* **Assignment**: Show every line from the entries that follow which holds the word "append".

(Stored data entries)
________

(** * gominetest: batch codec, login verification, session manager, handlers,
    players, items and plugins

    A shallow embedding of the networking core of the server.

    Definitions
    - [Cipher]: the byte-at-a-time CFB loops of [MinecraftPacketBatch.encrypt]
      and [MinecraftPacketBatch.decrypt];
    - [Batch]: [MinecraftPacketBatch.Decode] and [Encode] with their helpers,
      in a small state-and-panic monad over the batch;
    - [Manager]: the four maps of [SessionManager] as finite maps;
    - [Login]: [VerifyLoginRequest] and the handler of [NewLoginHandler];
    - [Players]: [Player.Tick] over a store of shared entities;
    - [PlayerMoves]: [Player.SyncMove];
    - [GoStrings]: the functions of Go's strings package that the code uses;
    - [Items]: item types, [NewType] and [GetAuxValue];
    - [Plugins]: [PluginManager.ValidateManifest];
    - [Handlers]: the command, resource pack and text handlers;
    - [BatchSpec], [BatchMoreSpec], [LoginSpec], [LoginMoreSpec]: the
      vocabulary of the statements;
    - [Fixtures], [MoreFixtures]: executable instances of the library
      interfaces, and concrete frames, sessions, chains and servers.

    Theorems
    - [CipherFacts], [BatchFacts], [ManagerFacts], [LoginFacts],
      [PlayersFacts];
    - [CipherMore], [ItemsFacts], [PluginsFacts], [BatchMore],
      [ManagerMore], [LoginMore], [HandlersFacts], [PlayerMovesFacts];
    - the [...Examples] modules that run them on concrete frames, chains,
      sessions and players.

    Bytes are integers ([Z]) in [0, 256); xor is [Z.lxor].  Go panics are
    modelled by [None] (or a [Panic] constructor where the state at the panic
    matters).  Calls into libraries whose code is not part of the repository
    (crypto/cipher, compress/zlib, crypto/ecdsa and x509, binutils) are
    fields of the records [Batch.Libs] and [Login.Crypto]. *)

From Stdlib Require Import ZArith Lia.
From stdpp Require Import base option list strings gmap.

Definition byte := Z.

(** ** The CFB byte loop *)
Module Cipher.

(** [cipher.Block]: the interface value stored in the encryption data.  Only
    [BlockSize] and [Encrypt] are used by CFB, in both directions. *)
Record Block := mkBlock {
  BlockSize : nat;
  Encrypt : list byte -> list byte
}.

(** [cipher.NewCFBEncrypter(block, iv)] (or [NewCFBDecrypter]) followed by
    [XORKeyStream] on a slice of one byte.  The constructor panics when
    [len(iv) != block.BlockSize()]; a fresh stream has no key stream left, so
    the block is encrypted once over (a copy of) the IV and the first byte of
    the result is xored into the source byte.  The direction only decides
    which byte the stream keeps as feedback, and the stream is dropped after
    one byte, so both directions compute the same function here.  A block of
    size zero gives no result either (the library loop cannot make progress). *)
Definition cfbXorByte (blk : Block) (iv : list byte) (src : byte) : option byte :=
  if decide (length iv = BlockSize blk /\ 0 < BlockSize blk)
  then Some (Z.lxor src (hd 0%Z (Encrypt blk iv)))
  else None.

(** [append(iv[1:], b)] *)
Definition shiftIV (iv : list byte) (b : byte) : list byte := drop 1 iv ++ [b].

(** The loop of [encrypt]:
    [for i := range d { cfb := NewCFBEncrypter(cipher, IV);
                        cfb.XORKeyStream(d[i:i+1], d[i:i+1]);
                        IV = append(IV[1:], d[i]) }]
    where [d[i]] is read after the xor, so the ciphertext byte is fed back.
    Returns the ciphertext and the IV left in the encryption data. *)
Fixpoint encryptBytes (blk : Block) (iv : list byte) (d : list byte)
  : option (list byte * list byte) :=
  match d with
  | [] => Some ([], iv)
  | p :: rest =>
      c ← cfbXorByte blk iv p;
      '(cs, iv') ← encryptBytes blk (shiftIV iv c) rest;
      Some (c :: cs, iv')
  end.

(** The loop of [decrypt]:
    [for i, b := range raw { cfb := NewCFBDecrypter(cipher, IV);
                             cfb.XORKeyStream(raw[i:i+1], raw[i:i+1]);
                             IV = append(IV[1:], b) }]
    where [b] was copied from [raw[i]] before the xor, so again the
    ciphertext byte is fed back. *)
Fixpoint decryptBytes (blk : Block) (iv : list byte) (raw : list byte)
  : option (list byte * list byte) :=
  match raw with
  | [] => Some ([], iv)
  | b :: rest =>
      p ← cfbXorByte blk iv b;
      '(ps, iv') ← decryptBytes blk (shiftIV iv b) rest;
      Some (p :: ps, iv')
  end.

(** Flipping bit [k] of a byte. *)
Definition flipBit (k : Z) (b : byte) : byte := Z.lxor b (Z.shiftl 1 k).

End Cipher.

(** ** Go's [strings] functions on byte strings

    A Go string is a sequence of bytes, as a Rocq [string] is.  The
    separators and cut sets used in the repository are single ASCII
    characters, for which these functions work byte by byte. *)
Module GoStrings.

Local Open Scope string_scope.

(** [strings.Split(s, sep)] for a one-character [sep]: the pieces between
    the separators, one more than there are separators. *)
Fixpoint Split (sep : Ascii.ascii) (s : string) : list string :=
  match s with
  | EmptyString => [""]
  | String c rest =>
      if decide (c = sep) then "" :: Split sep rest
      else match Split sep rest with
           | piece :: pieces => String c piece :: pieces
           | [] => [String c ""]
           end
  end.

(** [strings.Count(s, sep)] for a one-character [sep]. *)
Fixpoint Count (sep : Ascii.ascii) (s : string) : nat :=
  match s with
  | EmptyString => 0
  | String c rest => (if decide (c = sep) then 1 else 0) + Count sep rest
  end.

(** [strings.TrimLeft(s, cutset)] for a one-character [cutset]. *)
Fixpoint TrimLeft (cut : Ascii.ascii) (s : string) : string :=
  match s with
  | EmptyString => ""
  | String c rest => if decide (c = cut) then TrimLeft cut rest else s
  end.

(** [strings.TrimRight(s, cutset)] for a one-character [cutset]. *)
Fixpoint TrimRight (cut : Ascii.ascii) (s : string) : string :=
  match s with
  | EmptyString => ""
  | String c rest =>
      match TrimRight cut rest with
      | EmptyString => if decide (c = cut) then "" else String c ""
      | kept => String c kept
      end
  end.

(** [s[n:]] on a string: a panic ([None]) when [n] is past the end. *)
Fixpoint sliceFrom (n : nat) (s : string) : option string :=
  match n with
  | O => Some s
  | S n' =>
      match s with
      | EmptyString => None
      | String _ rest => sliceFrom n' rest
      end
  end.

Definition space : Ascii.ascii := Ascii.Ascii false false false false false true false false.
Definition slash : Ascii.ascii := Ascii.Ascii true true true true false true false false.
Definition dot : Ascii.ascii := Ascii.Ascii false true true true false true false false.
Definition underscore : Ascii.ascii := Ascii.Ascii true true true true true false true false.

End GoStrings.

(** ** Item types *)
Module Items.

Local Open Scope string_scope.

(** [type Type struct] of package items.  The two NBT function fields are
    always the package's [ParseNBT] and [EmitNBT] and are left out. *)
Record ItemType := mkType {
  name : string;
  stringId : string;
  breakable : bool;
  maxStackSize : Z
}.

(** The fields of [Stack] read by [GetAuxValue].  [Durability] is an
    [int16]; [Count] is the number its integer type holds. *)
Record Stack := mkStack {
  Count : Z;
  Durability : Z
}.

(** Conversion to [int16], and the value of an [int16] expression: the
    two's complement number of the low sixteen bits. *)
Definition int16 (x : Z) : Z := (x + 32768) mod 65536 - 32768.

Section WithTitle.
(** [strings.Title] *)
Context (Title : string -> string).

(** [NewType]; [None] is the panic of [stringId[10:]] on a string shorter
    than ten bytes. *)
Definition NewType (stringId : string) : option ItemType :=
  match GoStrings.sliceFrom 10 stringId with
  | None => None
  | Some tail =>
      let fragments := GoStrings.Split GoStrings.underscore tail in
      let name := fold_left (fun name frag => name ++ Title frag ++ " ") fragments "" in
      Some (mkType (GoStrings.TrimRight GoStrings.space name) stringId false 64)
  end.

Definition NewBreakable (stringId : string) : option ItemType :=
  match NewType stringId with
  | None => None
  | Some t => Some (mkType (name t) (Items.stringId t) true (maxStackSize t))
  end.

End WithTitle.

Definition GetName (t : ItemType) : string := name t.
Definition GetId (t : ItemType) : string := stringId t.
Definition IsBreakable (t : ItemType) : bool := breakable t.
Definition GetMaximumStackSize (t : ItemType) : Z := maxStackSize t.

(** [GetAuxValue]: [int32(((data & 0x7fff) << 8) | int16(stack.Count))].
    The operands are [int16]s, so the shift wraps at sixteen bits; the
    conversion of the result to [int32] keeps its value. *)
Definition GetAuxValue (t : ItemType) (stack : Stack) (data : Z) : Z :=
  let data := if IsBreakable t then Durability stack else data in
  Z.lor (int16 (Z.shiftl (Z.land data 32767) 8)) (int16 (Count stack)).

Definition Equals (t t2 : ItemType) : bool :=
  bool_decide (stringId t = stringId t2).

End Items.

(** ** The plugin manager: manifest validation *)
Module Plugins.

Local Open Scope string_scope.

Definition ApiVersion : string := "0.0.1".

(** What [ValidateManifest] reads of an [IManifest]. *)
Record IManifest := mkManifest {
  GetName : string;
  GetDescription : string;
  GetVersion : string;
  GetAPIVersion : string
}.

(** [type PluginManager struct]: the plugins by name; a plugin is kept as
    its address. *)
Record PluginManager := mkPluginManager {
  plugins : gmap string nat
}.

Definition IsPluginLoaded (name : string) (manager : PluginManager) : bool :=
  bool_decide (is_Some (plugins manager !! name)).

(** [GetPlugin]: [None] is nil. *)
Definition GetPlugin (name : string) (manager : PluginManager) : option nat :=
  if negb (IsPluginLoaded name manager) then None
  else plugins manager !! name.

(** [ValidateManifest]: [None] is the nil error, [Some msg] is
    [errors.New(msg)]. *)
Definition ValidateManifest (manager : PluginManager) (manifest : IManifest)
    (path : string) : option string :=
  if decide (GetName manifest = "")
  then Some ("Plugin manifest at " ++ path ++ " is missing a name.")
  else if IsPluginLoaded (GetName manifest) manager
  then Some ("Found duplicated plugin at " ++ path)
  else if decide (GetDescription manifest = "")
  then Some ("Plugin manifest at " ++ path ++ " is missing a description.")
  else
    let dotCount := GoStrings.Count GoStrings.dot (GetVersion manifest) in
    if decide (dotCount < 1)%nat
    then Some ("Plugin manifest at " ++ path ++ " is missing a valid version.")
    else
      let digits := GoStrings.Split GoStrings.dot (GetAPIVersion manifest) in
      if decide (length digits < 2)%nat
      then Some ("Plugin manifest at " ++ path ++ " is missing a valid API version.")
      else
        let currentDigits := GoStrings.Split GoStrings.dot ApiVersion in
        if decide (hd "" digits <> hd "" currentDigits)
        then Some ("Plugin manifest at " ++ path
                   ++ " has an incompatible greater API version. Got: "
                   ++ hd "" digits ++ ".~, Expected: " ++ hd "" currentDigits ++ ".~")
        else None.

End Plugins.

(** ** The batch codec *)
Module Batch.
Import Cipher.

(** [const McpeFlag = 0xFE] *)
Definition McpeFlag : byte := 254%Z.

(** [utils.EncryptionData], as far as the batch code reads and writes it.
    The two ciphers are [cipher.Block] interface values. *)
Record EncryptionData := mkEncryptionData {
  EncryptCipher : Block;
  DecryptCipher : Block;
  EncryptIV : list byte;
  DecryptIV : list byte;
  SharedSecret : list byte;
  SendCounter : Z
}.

________

* **Final answer**:
(** [append(iv[1:], b)] *)
                        IV = append(IV[1:], d[i]) }]
                             IV = append(IV[1:], b) }]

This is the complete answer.